Squalll a écrit :
Précisément, je n'ignore pas tout ça. C'est pour cela que je pense qu'il serait absurde de qualifier le prince noir de criminel de guerre. Je pense cependant que le relativisme de l'historien, qui est sans doute impératif pour éviter l'anachronisme, peut mener à faire tout accepter en se cachant derrière le contexte.

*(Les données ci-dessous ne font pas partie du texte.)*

Lemma other_method_not_allowed_witness :
  Api.method deleteRequest <> "GET" /\ Api.method deleteRequest <> "POST"
  /\ Api.status (fst (Api.handler sampleDb deleteRequest)) = 405%Z.
Proof.
  split; [discriminate|]. split; [discriminate|].
  rewrite (other_method_not_allowed sampleDb deleteRequest);
    [reflexivity | discriminate | discriminate].
Defined.


Lemma post_inserted_witness :
  Api.method blankNamePost = "POST"
  /\ Api.truthy (Api.name (Api.body blankNamePost)) = true
  /\ Api.lat (Api.body blankNamePost) <> Api.Undefined
  /\ Api.lng (Api.body blankNamePost) <> Api.Undefined
  /\ Api.truthy (Api.drawing_data (Api.body blankNamePost)) = true
  /\ Api.handler sampleDb blankNamePost
     = (Api.json 201 (Api.JsonRow (Some outpost)),
        [Api.InsertRow (Api.body blankNamePost)]).
Proof.
  split; [reflexivity|]. split; [reflexivity|].
  split; [discriminate|]. split; [discriminate|]. split; [reflexivity|].
  rewrite (post_inserted sampleDb blankNamePost);
    [reflexivity | reflexivity | reflexivity | discriminate | discriminate
     | reflexivity].
Defined.

Lemma inserts_only_complete_post_witness :
  In (Api.InsertRow (Api.body blankNamePost))
     (snd (Api.handler sampleDb blankNamePost))
  /\ Api.method blankNamePost = "POST".
Proof.
  assert (H : In (Api.InsertRow (Api.body blankNamePost))
                 (snd (Api.handler sampleDb blankNamePost)))
    by (left; reflexivity).
  split; [exact H|].
  apply (inserts_only_complete_post sampleDb blankNamePost
           (Api.body blankNamePost) H).
Defined.

(** ** Witnesses for the filter actions *)

Lemma applyFilter_image_witness :
  fabricRef withImage <> None
  /\ exists c' o',
       Layout.applyFilter plainFilter "sepia" withImage
       = (set_fabricRef (Some c') withImage, [])
       /\ nth_error (objects c') 0 = Some o'
       /\ filters o' = Some (chosen "sepia")
       /\ body o'
          = Image samplePixels
              (fold_left (fun b f => plainFilter f b) (chosen "sepia")
                 samplePixels)
              (1 # 2) (1 # 2)
       /\ (chosen "sepia" = [] ->
           body o' = Image samplePixels samplePixels (1 # 2) (1 # 2))
       /\ (left o', top o', fill o', stroke o', strokeWidth o')
          = (100%Z, 100%Z, ColorFill "rgb(0,0,0)", None, 0%Z).
Proof.
  split; [discriminate|].
  refine (applyFilter_image plainFilter "sepia" withImage
            (c := canvasOf withImage) (i := 0) (o := importedImage)
            (original := samplePixels) (element := samplePixels)
            (sx := 1 # 2) (sy := 1 # 2) _ _ _);
    reflexivity.
Defined.

Lemma applyFilter_not_image_witness :
  fabricRef withRect <> None
  /\ exists c',
       Layout.applyFilter plainFilter "blur" withRect
       = (set_fabricRef (Some c') withRect,
          [Uncaught "activeObject.applyFilters is not a function"])
       /\ nth_error (objects c') 0
          = Some {| body := Rect 80 60; left := 100; top := 100;
                    fill := Transparent; stroke := Some "#00ffc3";
                    strokeWidth := 3;
                    filters := Some [Blur (1 # 2)] |}.
Proof.
  split; [discriminate|].
  refine (applyFilter_not_image plainFilter "blur" withRect
            (c := canvasOf withRect) (i := 0) (o := rectangle) _ _ _);
    [reflexivity | reflexivity | intros; discriminate].
Defined.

Je crois qu'il faudrait commencer par être clair sur les termes ; l'historien n'est pas relativiste, il ne juge simplement pas, ce n'est pas son objet, il explique. C'est une prémisse fausse que vous avez là et elle soutient l'intégralité de votre argumentaire. Donc on ne va pas aller bien loin si vous la conserver comme un acquis.
Squalll a écrit :
Le texte que vous avez posté me semble limpide et très bien dans sa forme, mais ne fait-il pas également preuve d'une certaine naïveté ? Peut-on complètement séparer la recherche historique de l'utilisation politique qui peut en être faite ? Les imbrications entre les deux ont longtemps été assez fortes et comme vous le dites les mémoires en opposition ravivent les tensions et les demandes de réparation, au moins d'un point de vue symbolique.
On ne le sépare jamais vraiment évidemment et les controverses ont été vives et le restent sur beaucoup de dossiers, simplement parce qu'un marxiste n'aura pas les mêmes interprétations qu'un catholique ou un libéral, mais même si les paroles peuvent être orientées, si les angles d'analyses témoignent d'une certaine inclinaison d'esprit il n'en reste pas moins que les historiens tendent vers l'objectivité, essaient de se rapprocher de la vérité historique par l'application de méthodes d'analyse rigoureuses... Et d'ailleurs la communauté historienne est très active dans la critique et la mise en question du travail des collègues. L'intention est radicalement différente de celle des idéologues qui racontent un récit orienté qui sert avant tout leurs intérêts et où le mensonge et la dissimulation ne sont jamais rares. De ce fait il n'est pas si dur de séparer histoire et mémoire, cela demande seulement de respecter le travail des historiens et de ne pas le confondre sciemment avec les productions mémorielles ou idéologiques, ce que les médias et certains politiques aiment à faire quotidiennement.
Pour ce qui est des travaux de la mémoire la boite de pandore a été ré-ouverte par l’État lui-même avec ses lois mémorielles, qu'il se débrouille maintenant avec les sensibilités exacerbées de tous bords. La seule chose que peuvent faire les historiens c'est de continuer leur travail de sensibilisation et de remise en contexte. Si leur voix était plus relayée il y aurait sans doute moins d'usages fallacieux de l'Histoire.